Figure. 1.24. Accretionary Orogen in southern Appalachians (ca. Ord)
61
CHAPTER TWO
KILOMETERS SCALE STRONTIUM ISOTOPIC HOMOGENIZATION DURING
METAMORPHISM: A CASE STUDY IN THE TRES PEIDRAS GRANITE, NEW MEXICO
2.1 Introduction
More than a half century ago Compston and Jeffery (1959) made a major advance in the budding
science of geochronology when they showed that the common discordance between whole-rock
and mineral Rb-Sr dates of "granite-like" bodies were artifacts of the use of an initial strontium
isotopic composition in the calculation of dates. They revealed that, on the scale of a whole-rock
sample, a redistribution of Sr between minerals can occur during metamorphism, so that the whole
rock and minerals become homogenized to a common 87Sr/86Sr ratio. Furthermore it was indicated
that minerals and whole-rock yielded concordant dates for the time of metamorphism, when this
rehomogenized ratio was used as the common strontium in age calculations. Shortly after that
Nicolaysen (1961) of the Bernard Price Institute introduced a graphical solution to such systems.

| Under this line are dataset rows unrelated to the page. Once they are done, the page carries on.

(* ===== verification/Prelude.v ===== *)
(** * Go-exchange back end: verification library

    ** The program

    The repository is the back end of a spot exchange for coins against KRW.
    A request to place an order passes through the order service, which checks
    it against the market rules, stores it, moves what it may cost from the
    user's available account to the locked one, and hands it to the matching
    engine.  One goroutine per shard owns the order books, matches orders by
    price and time, and reports trades, completed market orders and cancelled
    orders on a channel.  An outbox writer commits these events to the database
    before anybody acts on them; a pipeline of workers then settles the trades
    (journals, fills, average prices), completes or cancels orders and releases
    what is left of their holds.  Steps that fail are stored and retried; at
    start-up the pending events are replayed and the open orders reloaded.
    Deposits and withdrawals go through requests that an external processor
    confirms by callbacks or polls.  All money is kept in a double-entry ledger.

    ** How it is modelled

    Pure Go functions are Rocq functions.  The engine is explicit state passing
    with a result type for panics and blocking sends ([Matching], [Engine]);
    what other goroutines do between two of its steps is a list of actions, so
    its theorems hold under every interleaving at these points.  The services
    run in a small monad over a database with tables, sequences and a schedule
    of faults ([Database]): every statement and every commit may fail, and the
    acknowledgement of a commit may be lost.  Go's (value, error) is [result];
    errors are values ([Errors]).  Decimals ([Decimal]) and the engine's
    containers ([Containers]) are third-party packages: interfaces (type
    classes) with laws from their documentation, and an implementation that
    shows the laws can hold and makes every definition executable.

    ** Files and sources (under src/internal unless said otherwise)

    - [Prelude]: results, record updates, hint databases, sums over lists and maps.
    - [Decimal], [Containers]: shopspring/decimal, google/btree, gammazero/deque.
    - [Model]: model/order.go, model/trade.go, matching/order.go.
    - [OrderBook], [Quantum], [Matching], [Engine], [Sharded]: matching/*.go.
    - [Sweep], [Slice], [Priority]: theorems on the match loops.
    - [EngineInv], [EngineSafety], [EngineTheorems]: the scheduler's invariant.
    - [Fixtures]: concrete books and engines for the witnesses.
    - [Errors], [Fee], [MarketRules]: service/errors.go, fee.go,
      market_rules_registry.go, order_policy.go.
    - [Database]: the tables (model/*.go) and PostgreSQL as the services see it.
    - [Ledger]: service/ledger_service.go, repository/account_repository.go,
      journal_repository.go; its proofs in [LedgerInv], [LedgerSpec],
      [LedgerTheorems].
    - [Sha256], [Idempotency]: crypto/sha256, service/order_fingerprint.go,
      repository/order_idempotency_repository.go.
    - [OrderLedger], [Queries]: service/order_ledger.go, repository/order_repository.go,
      trade_repository.go.
    - [Settlement]: service/settlement_service.go; proofs in [TradePlan], [Store],
      [SettlementProofs].  [SettlementBatch]: service/settlement_batch.go; proofs in
      [SettlementBatchProofs].
    - [HoldCoordinator], [OrderService]: service/hold_coordinator.go, settlement_transient.go,
      order_service.go, dev_wallet_service.go; proofs in [LockedFunds], [OrderProofs],
      [HoldBatchProofs].  [HoldQueue]: the coordinator's goroutine, model and proofs.
    - [Transfers]: service/transfer_service.go, transfer_status_poller.go,
      fake_transfer_processor.go, repository/transfer_repository.go; proofs in
      [TransferInv], [TransferProofs], [TransferLive].
    - [Services]: all of the above together; [ServiceFixtures]: concrete histories of
      orders, transfers and batches.
    - [FailureStores]: service/failed_*_service.go, repository/failed_*_repository.go;
      proofs in [FailureProofs].
    - [Dispatcher]: cmd/settlement_pipeline.go, cmd/settlement_dependency.go (under src);
      proofs in [DispatcherInv], [DispatcherProofs].
    - [Processing]: what a worker does with committed events, cmd/main.go (under src);
      proofs in [ProcessingProofs], [TerminalProofs]; runs in [ProcessingFixtures].
    - [RetryWorker]: service/settlement_retry_worker.go; proofs in [RetryProofs].
    - [Outbox]: service/outbox_writer.go, outbox_replayer.go,
      repository/trade_outbox_repository.go; proofs in [OutboxProofs], [ReplayProofs].
    - [Reconciliation]: service/reconciliation_worker.go and the two repositories it
      queries; proofs in [ReconciliationProofs].
    - [CancelWorker]: service/cancel_command_worker.go, repository/cancel_command_repository.go;
      proofs in [CancelProofs], [CancelTheorems].
    - [Recovery]: service/matching_bootstrap_service.go, stale_market_order_finalizer.go,
      cmd/cancel_command_lifecycle.go (under src); proofs in [RecoveryProofs].
    - [HttpApi]: httpapi/response.go, handler/order_handler.go, transfer_handler.go,
      dev_handler.go; proofs in [HttpProofs].
    - [WebSocket]: ws/hub.go, ws/handler.go; proofs in [WebSocketProofs].
    - [Tokens], [Accounts]: auth/token.go, service/auth_service.go,
      repository/user_repository.go; proofs in [TokenProofs], [AccountsProofs].
    - [Router]: middleware/*.go, handler/auth_handler.go, market_handler.go,
      orderbook_handler.go, cmd/router.go (under src); proofs in [RouterProofs].
    - [Configuration]: config/*.go (under src); proofs in [ConfigurationProofs].

    ** What the theorems show

    - Order book and matching: every tree operation does what it does to the
      priority list; a sweep conserves quantities, respects price and time, never
      trades a user with itself, ends, and does not depend on how it is cut into
      slices.
    - Engine: no panic and no blocking send on the event channel under any
      interleaving; books stay well formed and uncrossed; event numbers grow; every
      order that is taken is eventually processed.
    - Ledger: journals balance, balances are the sums of postings, retries record
      once, key reuse is detected, reversals cancel.
    - Settlement: atomic, exactly once under any faults, and possible whenever the
      trade is covered; a batch leaves what its trades leave one after the other.
    - Orders: what a request reports is what happened, in whatever batch of the hold
      coordinator it is held; locked funds are exactly what open orders and pending
      withdrawals need (signed: a market buy that spent more than its budget counts
      negatively).  The coordinator hands out orders it has stored, each once, and those
      are all it creates unless the acknowledgement of a commit is lost: then an order
      can be held and never submitted ([lost_batch_is_never_submitted]).  It answers
      every accepted request, in order, within a bounded number of its steps, and has
      answered all when it returns.
    - Transfers: money moves once, and a submitted transfer can be closed as long as no
      open market buy of the user has spent more than its budget ([budgets_kept]).
    - Budgets: the amount a market buy may spend in the engine is rounded and can cost
      more than what is held for it.  [full_budget_trade_refused] ([Services]) shows that
      the trade spending the last of it is refused when the user has no other hold; when
      there is one it settles and breaks [budgets_kept], so that other trades and
      withdrawals are refused ([overdrawn_hold_refused], [overdrawn_withdrawal_stuck]).
    - Services: all of this in every state reachable from an empty database.
    - Pipeline: the end of an order is handed out only after the trades before it are
      done; a batch that is taken is settled or recorded as failed; messages leave in
      order; the dispatcher stops, except in the case [shutdown_can_hang] shows.
    - Failures and retries: no record is dropped, a retried trade is the recorded one,
      an order with an open failure is not ended; [old_failures_starve_new]
      ([RetryProofs]) shows what the limit of a page costs.
    - Outbox: events that fit one INSERT and name PENDING commands are committed before
      they are forwarded, and the replay accounts for every pending row;
      [lost_commit_stops_writer] shows that a lost acknowledgement stops the writer.
    - Cancel commands: each is tried until it ends, and is closed only when its order is
      cancelled or was closed in the database.  Nothing is assumed of the commands and
      orders the worker finds at its start, nor of when settlement closes an order.
    - Reconciliation: a check reports exactly the violations there are, on any number of
      pages, if one INSERT can carry them (16,383), and none otherwise.
    - Recovery: the bootstrap loads what the database holds of the open orders, the
      finalizer accounts for stale market orders; [restart_undoes_cancellation] shows a
      cancellation that a restart undoes.
    - HTTP interface: answers agree with the database and the engine; without a valid
      token nothing but accounts changes.
    - Accounts and tokens: one account per address, a registered user logs in, a token
      is read back as its user until it expires and is accepted only with its MAC.
    - Websockets: the hub never panics; a registered client gets what was published for
      it, in order.
    - Configuration: strict settings are exact, and the engine takes the
      limits read from them if and only if they fit its channels; environment files do not override the
      environment, the check of a database session accepts what was configured.

    ** Parameters

    Code outside the repository is a type class with its documented laws, and an
    instance in the examples of the file: decimals, trees and deques; bcrypt and mail
    addresses ([Passwords]); reading JSON ([TokenJSON], [PayloadJSON]); the token bucket
    of golang.org/x/time/rate ([RateLib]); durations and CIDRs ([ConfigLib]); what
    PostgreSQL shows of a setting ([ShowLib]); the text of an error ([ErrorTexts]).
    SHA-256, HMAC and base64 are written out.

    ** Bounds and fuel

    The match loops take fuel; [Sweep] proves that the number of resting orders
    plus one is enough.  The outbox writer retries without end: its fuel is the number of
    attempts, and one more than the faults to come is enough.  The replay and the
    reconciliation read pages: one more than the number of rows is enough.  Go's [int]
    is a 64-bit integer with wrap-around where the source worries about it ([Quantum],
    [Configuration]).  A statement of PostgreSQL carries 65,535 parameters; the model
    counts them for the INSERTs of the outbox and of the violations, and has no limit for
    the other statements, whose batches are small by default.  Identifiers are [N] and
    instants [Z] nanoseconds.  Everything else
    recurses structurally.

    ** Not modelled

    Transactions run one after the other, so row locks have no effect beyond that;
    isolation anomalies and deadlocks appear only as statements that fail.  Text is
    ordered by bytes.  Column lengths are checked for transfers only, created_at and
    updated_at columns are left out, and so is the trigger that checks at commit
    that a withdrawal has its hold.  Decoding and encoding JSON and HTTP is gin's;
    frames, pings and deadlines are the websocket package's.  Metrics and the monitor
    that feeds a gauge, logs, tickers, the start of the process (opening pools, starting
    goroutines and servers), migrations, the price feed and the helpers of the tests only
    connect or observe what is modelled here. *)
From stdpp Require Export base list gmap strings fin_maps sorting pretty.
From stdpp Require Import numbers.
From Stdlib Require Export ZArith QArith Lqa Qround Qabs.
From Stdlib Require Import Lia.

Making use of the BPI plot (now referred to as isochron diagram), Nicolaysen demonstrated that
different granite-gneiss whole-rocks of the Baltimore Dome had remained closed systems during
metamorphism while there had been redistribution of Sr isotopes between the minerals of
individual rocks. Multiple whole rock samples yielded isochron ages that provided the time of
initial crystallization of the granite, while individual whole rocks and their respective minerals
yielded isochrons that date the time of metamorphic rehomogenization of strontium. The scale of
this strontium isotopic exchange was that of a whole-rock (decimeters).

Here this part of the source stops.